Setiap pembicaraan dengan Arthkrai memperbanyak catatan yang ditulis Rheas.

Namun, pendapat Rheas tidak berubah tentangnya—bahwa Arkiv itu misterius.

Juga harus dilenyapkan bagaimanapun juga.

Sementara dari segala catatan Rheas mengenai Arkiv, hampir mirip dengan yang dikatakan Arthkrai mengenai Arkiv yang jarang-jarang berbicara dengannya di waktu tanpa penanda, dirinya menemukan satu hal krusial ... yang tidak disangkanya akan terjadi lebih teramat cepat dari yang bisa diduganya.

Satu hal krusial.

Bahwa Arkiv tidak bisa senantiasa menuliskan masa depan kapan saja.

***

Gerakan pena di tangan Rheas yang menulis kata demi kata di atas garis-garis buku terhenti ketika dirinya merasakan satu tepukan di sebelah pundak.

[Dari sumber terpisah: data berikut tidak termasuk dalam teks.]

(* ===== verification/Hash.v ===== *)
(** * Digests and hashes (src/src/common/hash.hpp, hash.cpp)

    The digests come from OpenSSL, which is not part of the repository: the
    [EVP_*] calls are a class [Evp] of operations, [EvpLaws] the documented
    facts the code relies on.  [sha256_file] is modelled with its 64 KiB read
    loop, the hex printers and [xxhash64] are translated in full. *)

From S2P Require Import Prelude Platform.
From Stdlib Require Import Ascii.


(** ** OpenSSL's digest interface for one algorithm; [None] is a return code
    other than 1 (or a null context). *)
Class Evp := {
  evp_ctx : Type;
  evp_ctx_new : option evp_ctx;
  evp_init : evp_ctx -> option evp_ctx;
  evp_update : evp_ctx -> bytes -> option evp_ctx;
  evp_final : evp_ctx -> option bytes;
  evp_digest : bytes -> option bytes;
  evp_size : Z;
}.

(** A context that has absorbed [m] is described by [evp_absorbed c m]. *)
Class EvpLaws (E : Evp) := {
  evp_absorbed : evp_ctx -> bytes -> Prop;
  evp_init_absorbed c c' : evp_init c = Some c' -> evp_absorbed c' [];
  evp_update_absorbed c c' m x :
    evp_absorbed c m -> evp_update c x = Some c' -> evp_absorbed c' (m ++ x);
  evp_final_absorbed c m d :
    evp_absorbed c m -> evp_final c = Some d -> evp_digest m = Some d;
  evp_digest_size m d : evp_digest m = Some d -> zlength d = evp_size;
}.

(** The exceptions ([std::runtime_error]) of this file. *)
Inductive hash_error :=
| DigestFailed
| CannotOpen
| CtxNewFailed
| DigestInitFailed
| DigestUpdateFailed
| DigestFinalFailed.

Section digests.
Context {E : Evp}.

(** [sha256] and [sha1] (one call to [EVP_Digest]). *)
Definition sha256 (data : bytes) : result hash_error bytes :=
  match evp_digest data with Some d => Ok d | None => Err DigestFailed end.

Definition sha1 (data : bytes) : result hash_error bytes :=
  match evp_digest data with Some d => Ok d | None => Err DigestFailed end.

Definition BUF : Z := 65536.

(** The read loop of [sha256_file]: [rest] is what the stream has not
    delivered yet, [size] the bytes the loop still expects. *)
Fixpoint sha256_file_loop (fuel : nat) (ctx : evp_ctx) (rest : bytes) (size : Z)
  : result hash_error evp_ctx :=
  match fuel with
  | O => Ok ctx
  | S fuel =>
    if negb (0 <? size) then Ok ctx else
    let chunk := if BUF <? size then BUF else size in
    let got_data := zslice rest 0 chunk in
    let got := zlength got_data in
    if got <=? 0 then Ok ctx else
    match evp_update ctx got_data with
    | None => Err DigestUpdateFailed
    | Some ctx' => sha256_file_loop fuel ctx' (drop (Z.to_nat chunk) rest) (size - got)
    end
  end.

(** [sha256_file]; [file] is the content at the path, [None] when it cannot
    be opened.  The loop reads at least one byte per turn, so its length is
    enough fuel. *)
Definition sha256_file (file : option bytes) : result hash_error bytes :=
  match file with
  | None => Err CannotOpen
  | Some data =>
    let size := zlength data in
    match evp_ctx_new with
    | None => Err CtxNewFailed
    | Some c =>
      match evp_init c with
      | None => Err DigestInitFailed
      | Some c0 =>
        let! c1 := sha256_file_loop (length data) c0 data size in
        match evp_final c1 with None => Err DigestFinalFailed | Some d => Ok d end
      end
    end
  end.
End digests.

(** ** Hexadecimal printing *)
Definition hex_digit (n : Z) : ascii :=
  ascii_of_N (Z.to_N (if n <? 10 then 48 + n else 87 + n)).

(** [oss.width(2); oss << (unsigned) b] with [std::hex] and fill ['0']. *)
Definition hex_byte (b : byte) : list ascii :=
  [hex_digit (byte.unsigned b / 16); hex_digit (byte.unsigned b mod 16)].

Definition sha256_hex (d : bytes) : string := String.string_of_list_ascii (d ≫= hex_byte).
Definition sha1_hex (d : bytes) : string := String.string_of_list_ascii (d ≫= hex_byte).

(** The inverse, used to state that printing loses nothing. *)
Definition unhex_digit (a : ascii) : Z :=
  let n := Z.of_N (N_of_ascii a) in if n <? 58 then n - 48 else n - 87.

Fixpoint unhex (l : list ascii) : bytes :=
  match l with
  | a :: b :: r => byte.of_Z (16 * unhex_digit a + unhex_digit b) :: unhex r
  | _ => []
  end.

(** ** xxHash64 *)
Definition XXH_PRIME64_1 : Z := 0x9E3779B185EBCA87.
Definition XXH_PRIME64_2 : Z := 0xC2B2AE3D27D4EB4F.
Definition XXH_PRIME64_3 : Z := 0x165667B19E3779F9.
Definition XXH_PRIME64_4 : Z := 0x85EBCA77C2B2AE63.
Definition XXH_PRIME64_5 : Z := 0x27D4EB2F165667C5.

Definition xxh_rotl64 (x r : Z) : Z :=
  Z.lor (u64 (Z.shiftl x r)) (Z.shiftr x (64 - r)).

Definition xxh64_round (acc input : Z) : Z :=
  let acc := u64 (acc + u64 (input * XXH_PRIME64_2)) in
  let acc := xxh_rotl64 acc 31 in
  u64 (acc * XXH_PRIME64_1).

Definition xxh64_avalanche (h : Z) : Z :=
  let h := Z.lxor h (Z.shiftr h 33) in
  let h := u64 (h * XXH_PRIME64_2) in
  let h := Z.lxor h (Z.shiftr h 29) in
  let h := u64 (h * XXH_PRIME64_3) in
  Z.lxor h (Z.shiftr h 32).

Definition xxh_read64le (p : bytes) : Z := load 8 p.

(** The accumulators [v1 .. v4]. *)
Record xxh_acc := XxhAcc { v1 : Z; v2 : Z; v3 : Z; v4 : Z }.

Definition xxh_stripe (v : xxh_acc) (p : bytes) : xxh_acc :=
  {| v1 := xxh64_round (v1 v) (xxh_read64le p);
     v2 := xxh64_round (v2 v) (xxh_read64le (drop 8 p));
     v3 := xxh64_round (v3 v) (xxh_read64le (drop 16 p));
     v4 := xxh64_round (v4 v) (xxh_read64le (drop 24 p)) |}.

(** [for (; data + min_rest <= end; data += 32)] over the bytes from [data]
    to [end]; returns the accumulators and where [data] stops. *)
Fixpoint xxh_stripes (min_rest : Z) (fuel : nat) (v : xxh_acc) (p : bytes)
  : xxh_acc * bytes :=
  match fuel with
  | O => (v, p)
  | S fuel =>
    if min_rest <=? zlength p
    then xxh_stripes min_rest fuel (xxh_stripe v p) (drop 32 p)
    else (v, p)
  end.

(** One merge round of lines 163-173. *)
Definition xxh_merge (h v : Z) : Z :=
  let v := u64 (v * XXH_PRIME64_2) in
  let v := xxh_rotl64 v 31 in
  let v := u64 (v * XXH_PRIME64_1) in
  let h := Z.lxor h v in
  u64 (u64 (h * XXH_PRIME64_1) + XXH_PRIME64_4).

Fixpoint xxh_tail8 (fuel : nat) (h : Z) (p : bytes) : Z * bytes :=
  match fuel with
  | O => (h, p)
  | S fuel =>
    if 8 <=? zlength p then
      let k1 := xxh64_round 0 (xxh_read64le p) in
      let h := Z.lxor h k1 in
      let h := u64 (u64 (xxh_rotl64 h 27 * XXH_PRIME64_1) + XXH_PRIME64_4) in
      xxh_tail8 fuel h (drop 8 p)
    else (h, p)
  end.

Definition xxh_tail4 (h : Z) (p : bytes) : Z * bytes :=
  if 4 <=? zlength p then
    let h := Z.lxor h (u64 (load 4 p * XXH_PRIME64_1)) in
    let h := u64 (u64 (xxh_rotl64 h 23 * XXH_PRIME64_2) + XXH_PRIME64_3) in
    (h, drop 4 p)
  else (h, p).

Fixpoint xxh_tail1 (h : Z) (p : bytes) : Z :=
  match p with
  | [] => h
  | b :: p =>
    let h := Z.lxor h (u64 (byte.unsigned b * XXH_PRIME64_5)) in
    xxh_tail1 (u64 (xxh_rotl64 h 11 * XXH_PRIME64_1)) p
  end.

(** [xxhash64] with the stripe loop running while [min_rest] bytes remain. *)
Definition xxh64_with (min_rest : Z) (data : bytes) (seed : Z) : Z :=
  let len := zlength data in
  let '(h64, p) :=
    if 32 <=? len then
      let v0 := {| v1 := u64 (u64 (seed + XXH_PRIME64_1) + XXH_PRIME64_2);
                   v2 := u64 (seed + XXH_PRIME64_2);
                   v3 := seed;
                   v4 := u64 (seed - XXH_PRIME64_1) |} in
      let '(v, p) := xxh_stripes min_rest (length data) v0 data in
      let h := u64 (u64 (u64 (xxh_rotl64 (v1 v) 1 + xxh_rotl64 (v2 v) 7)
                         + xxh_rotl64 (v3 v) 12) + xxh_rotl64 (v4 v) 18) in
      (xxh_merge (xxh_merge (xxh_merge (xxh_merge h (v1 v)) (v2 v)) (v3 v)) (v4 v), p)
    else (u64 (seed + XXH_PRIME64_5), data) in
  let h64 := u64 (h64 + len) in
  let '(h64, p) := xxh_tail8 (length p) h64 p in
  let '(h64, p) := xxh_tail4 h64 p in
  xxh64_avalanche (xxh_tail1 h64 p).

(** The source compares [data <= limit - 32] where [limit] is already
    [end - 32]: the loop needs 64 remaining bytes. *)
Definition xxhash64 (data : bytes) (seed : Z) : Z := xxh64_with 64 data seed.

(** The published XXH64 algorithm, whose loop runs while a 32-byte stripe
    remains. *)
Definition xxh64_reference (data : bytes) (seed : Z) : Z := xxh64_with 32 data seed.

(** A concrete digest (the first [n] bytes of the zero-padded message) for
    the parameters of the components that hash. *)
Definition toy_digest (n : nat) (m : bytes) : bytes := take n (m ++ replicate n Byte.x00).

(** The interface instantiated with it, to show that the laws can hold. *)
#[export] Instance toy_evp : Evp := {|
  evp_ctx := bytes;
  evp_ctx_new := Some [];
  evp_init _ := Some [];
  evp_update c x := Some (c ++ x);
  evp_final c := Some (toy_digest 4 c);
  evp_digest m := Some (toy_digest 4 m);
  evp_size := 4;
|}.

Lemma zlength_toy_digest n m : zlength (toy_digest n m) = Z.of_nat n.
Proof.
  unfold toy_digest, zlength. rewrite length_take, length_app, length_replicate. lia.
Qed.

(** ** sha256_file *)
#[export] Program Instance toy_evp_laws : EvpLaws toy_evp := {|
  evp_absorbed c m := c = m;
|}.
Next Obligation. intros; simpl in *; congruence. Qed.
Next Obligation. intros; simpl in *; congruence. Qed.
Next Obligation. intros; simpl in *; congruence. Qed.
Next Obligation.
  intros m d H. change (Some (toy_digest 4 m) = Some d) in H.
  simplify_eq. apply zlength_toy_digest.
Qed.

Section sha256_file.
Context {E : Evp} {L : EvpLaws E}.

Lemma sha256_file_loop_absorbs fuel c m rest size :
  (forall c x, is_Some (evp_update c x)) ->
  evp_absorbed c m -> size = zlength rest -> (length rest <= fuel)%nat ->
  exists c', sha256_file_loop fuel c rest size = Ok c' /\ evp_absorbed c' (m ++ rest).
Proof.
  intros Hupd. revert c m rest size.
  induction fuel as [|fuel IH]; intros c m rest size Hc -> Hf; simpl.
  { destruct rest; [|simpl in Hf; lia]. exists c. by rewrite app_nil_r. }
  destruct (0 <? zlength rest) eqn:Hz; simpl.
  2: { assert (rest = []) as -> by (destruct rest; [done|unfold zlength in Hz; simpl in Hz; lia]).
       exists c. by rewrite app_nil_r. }
  set (chunk := if BUF <? zlength rest then BUF else zlength rest).
  assert (0 < chunk <= zlength rest) as Hchunk.
  { unfold chunk. destruct (BUF <? zlength rest) eqn:?; unfold BUF in *; lia. }
  assert (zlength (zslice rest 0 chunk) = chunk) as Hlen by (apply length_zslice; lia).
  rewrite Hlen. replace (chunk <=? 0) with false by lia.
  destruct (Hupd c (zslice rest 0 chunk)) as [c1 Hc1]. rewrite Hc1.
  destruct (IH c1 (m ++ zslice rest 0 chunk) (drop (Z.to_nat chunk) rest)
              (zlength rest - chunk)) as (c' & -> & Habs).
  - eapply evp_update_absorbed; eauto.
  - unfold zlength in *. rewrite length_drop. lia.
  - rewrite length_drop. unfold zlength in *. lia.
  - exists c'. split; [done|]. rewrite <- app_assoc in Habs.
    unfold zslice in Habs. simpl in Habs. by rewrite take_drop in Habs.
Qed.

(** C36: When the EVP calls succeed, [sha256_file] returns, and what it returns
    is the digest of the whole content: reading in 64 KiB blocks changes
    nothing. *)
Theorem sha256_file_correct (data : bytes) (c c0 : evp_ctx) :
  evp_ctx_new = Some c -> evp_init c = Some c0 ->
  (forall c x, is_Some (evp_update c x)) -> (forall c, is_Some (evp_final c)) ->
  exists d, sha256_file (Some data) = Ok d /\ sha256 data = Ok d.
Proof.
  intros Hnew Hinit Hupd Hfin. unfold sha256_file, sha256. rewrite Hnew, Hinit.
  destruct (sha256_file_loop_absorbs (length data) c0 [] data (zlength data) Hupd)
    as (c1 & -> & Habs); [by eapply evp_init_absorbed|done|lia|]. simpl.
  destruct (Hfin c1) as [d Hd]. exists d.
  apply (evp_final_absorbed _ _ d) in Habs; [|done]. simpl in Habs.
  by rewrite Hd, Habs.
Qed.
End sha256_file.

Lemma sha256_file_correct_witness :
  exists d, sha256_file (E:=toy_evp) (Some [Byte.x01; Byte.x02; Byte.x03; Byte.x04; Byte.x05])
            = Ok d /\ sha256 [Byte.x01; Byte.x02; Byte.x03; Byte.x04; Byte.x05] = Ok d.
Proof.
  apply (sha256_file_correct (E:=toy_evp) _ [] []); [done|done|simpl; eauto|simpl; eauto].
Defined.

(** ** Hexadecimal *)
Lemma unhex_hex_digit n : 0 <= n < 16 -> unhex_digit (hex_digit n) = n.
Proof.
  intros H. assert (In n (map Z.of_nat (seq 0 16))) as Hin.
  { apply in_map_iff. exists (Z.to_nat n). split; [lia|]. apply in_seq. lia. }
  simpl in Hin. by repeat destruct Hin as [<-|Hin].
Qed.

Lemma unhex_hex_byte b l : unhex (hex_byte b ++ l) = b :: unhex l.
Proof.
  simpl. pose proof (byte.unsigned_range b).
  rewrite !unhex_hex_digit by (Z.div_mod_to_equations; lia). f_equal.
  rewrite <- (byte.of_Z_unsigned b) at 3. f_equal.
  Z.div_mod_to_equations; lia.
Qed.

Lemma unhex_bind d : unhex (d ≫= hex_byte) = d.
Proof.
  induction d as [|b d IH]; [done|].
  rewrite bind_cons, unhex_hex_byte. by rewrite IH.
Qed.

Lemma length_hex_bind d : length (d ≫= hex_byte) = (2 * length d)%nat.
Proof. induction d as [|b d IH]; [done|]. rewrite bind_cons, length_app, IH. simpl. lia. Qed.

(** The hexadecimal form of a digest has two characters per byte and
    determines the digest: info-hashes compared as strings by the tracker are
    equal exactly when the digests are. *)
Theorem sha1_hex_faithful (d d' : bytes) :
  String.length (sha1_hex d) = (2 * length d)%nat /\
  (sha1_hex d = sha1_hex d' <-> d = d').
Proof.
  unfold sha1_hex. split.
  - rewrite <- (length_hex_bind d). generalize (d ≫= hex_byte).
    intros l. induction l; simpl; congruence.
  - split; [|by intros ->]. intros H.
    apply (f_equal String.list_ascii_of_string) in H.
    rewrite !String.list_ascii_of_string_of_list_ascii in H.
    by rewrite <- (unhex_bind d), H, unhex_bind.
Qed.

(** ** xxHash64 *)
Lemma xxh_stripes_rest (k : Z) fuel v p :
  32 <= k -> (length p <= fuel)%nat ->
  zlength (snd (xxh_stripes k fuel v p)) =
  if k <=? zlength p then k - 32 + (zlength p - (k - 32)) mod 32 else zlength p.
Proof.
  intros Hk. revert v p. induction fuel as [|fuel IH]; intros v p Hf; simpl.
  { unfold zlength. replace (length p) with 0%nat by lia.
    replace (k <=? Z.of_nat 0) with false by lia. done. }
  destruct (k <=? zlength p) eqn:E; [|done].
  assert (zlength (drop 32 p) = zlength p - 32) as Hl.
  { unfold zlength in *. rewrite length_drop. lia. }
  rewrite IH by (rewrite length_drop; unfold zlength in *; lia). rewrite Hl.
  destruct (k <=? zlength p - 32) eqn:E'.
  - f_equal. replace (zlength p - (k - 32)) with (zlength p - 32 - (k - 32) + 1 * 32) by lia.
    by rewrite Z.mod_add by lia.
  - Z.div_mod_to_equations. lia.
Qed.

(** The stripe loop of [xxhash64] stops one stripe early: on every input
    of at least 32 bytes it leaves 32 + (len mod 32) bytes to the tail loops,
    where XXH64 leaves len mod 32.  Shorter inputs hash as XXH64 does, and on
    32 zero bytes the results differ. *)
Theorem xxhash64_stops_one_stripe_early :
  (forall data v, 32 <= zlength data ->
     zlength (snd (xxh_stripes 64 (length data) v data)) = 32 + zlength data mod 32 /\
     zlength (snd (xxh_stripes 32 (length data) v data)) = zlength data mod 32) /\
  (forall data seed, zlength data < 32 -> xxhash64 data seed = xxh64_reference data seed) /\
  xxhash64 (replicate 32 Byte.x00) 0 <> xxh64_reference (replicate 32 Byte.x00) 0.
Proof.
  split; [|split].
  - intros data v Hlen. rewrite !xxh_stripes_rest by lia. split.
    + destruct (64 <=? zlength data) eqn:E; [|Z.div_mod_to_equations; lia].
      change (64 - 32) with 32. f_equal.
      rewrite <- (Z.mod_add (zlength data - 32) 1 32) by lia. f_equal. lia.
    + replace (32 <=? zlength data) with true by lia.
      change (32 - 32) with 0. by rewrite Z.sub_0_r, Z.add_0_l.
  - intros data seed Hlen. unfold xxhash64, xxh64_reference, xxh64_with.
    by replace (32 <=? zlength data) with false by lia.
  - vm_compute. discriminate.
Qed.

Tangannya menyangkutkan pena di antara jemari dan menutup buku jurnalnya di atas meja, menoleh dengan lagak malas, menemukan Riori yang tepat selangkah di belakangnya dan masih bersisa residu bayang-bayang dari langkah kemunculannya yang nihil suara.

"Riori." Rheas mengerjap datar. "Apa?"

Pemuda bermata merah itu sedikit menundukkan diri untuk menyejajarkan suara dengan posisi Rheas yang duduk di kursi kayu bersandaran tinggi. Pelan, tetapi tandas dan lugas. "Kita harus pergi. Sekarang juga."

"Kenapa?"

Saat itulah Riori terhasut ragu sejenak yang begitu samar—yang, kalau itu Arthkrai, bisa dibayangkan Rheas sudah tergagap tanpa suara dengan tatapan mata berlarian—tetapi Riori jauh lebih baik menyembunyikannya sembari menarik napas tipis.

"Aku ... punya firasat buruk. Rheas, kumohon."

Dirinya bergeming. Memohon saja tak akan menggerakkannya. Pemuda itu seharusnya tahu. Sorot netra merahnya kaku oleh sesuatu, bisu sekaligus tampak mempunyai segunung sesuatu yang ingin dikatakan tetapi juga ditahan mati-matian. Rheas menepis dramatisasi pemuda itu. "Riori. Beri tahu aku kalau kau tahu sesuatu. Jangan hanya membisu di situ."

"Tolong. Pertama-tama kita pergi dulu dari sini, dan aku akan memberi tahu segala yang kau mau, Rheas."

"Pertama-tama beri tahu aku dan aku akan mengikutimu pergi ke mana pun yang kau mau."

Dirinya tidak sedang dalam suasana hati yang bagus untuk ditarik-tarik emosinya.

Tampaknya, begitu juga dengan Riori.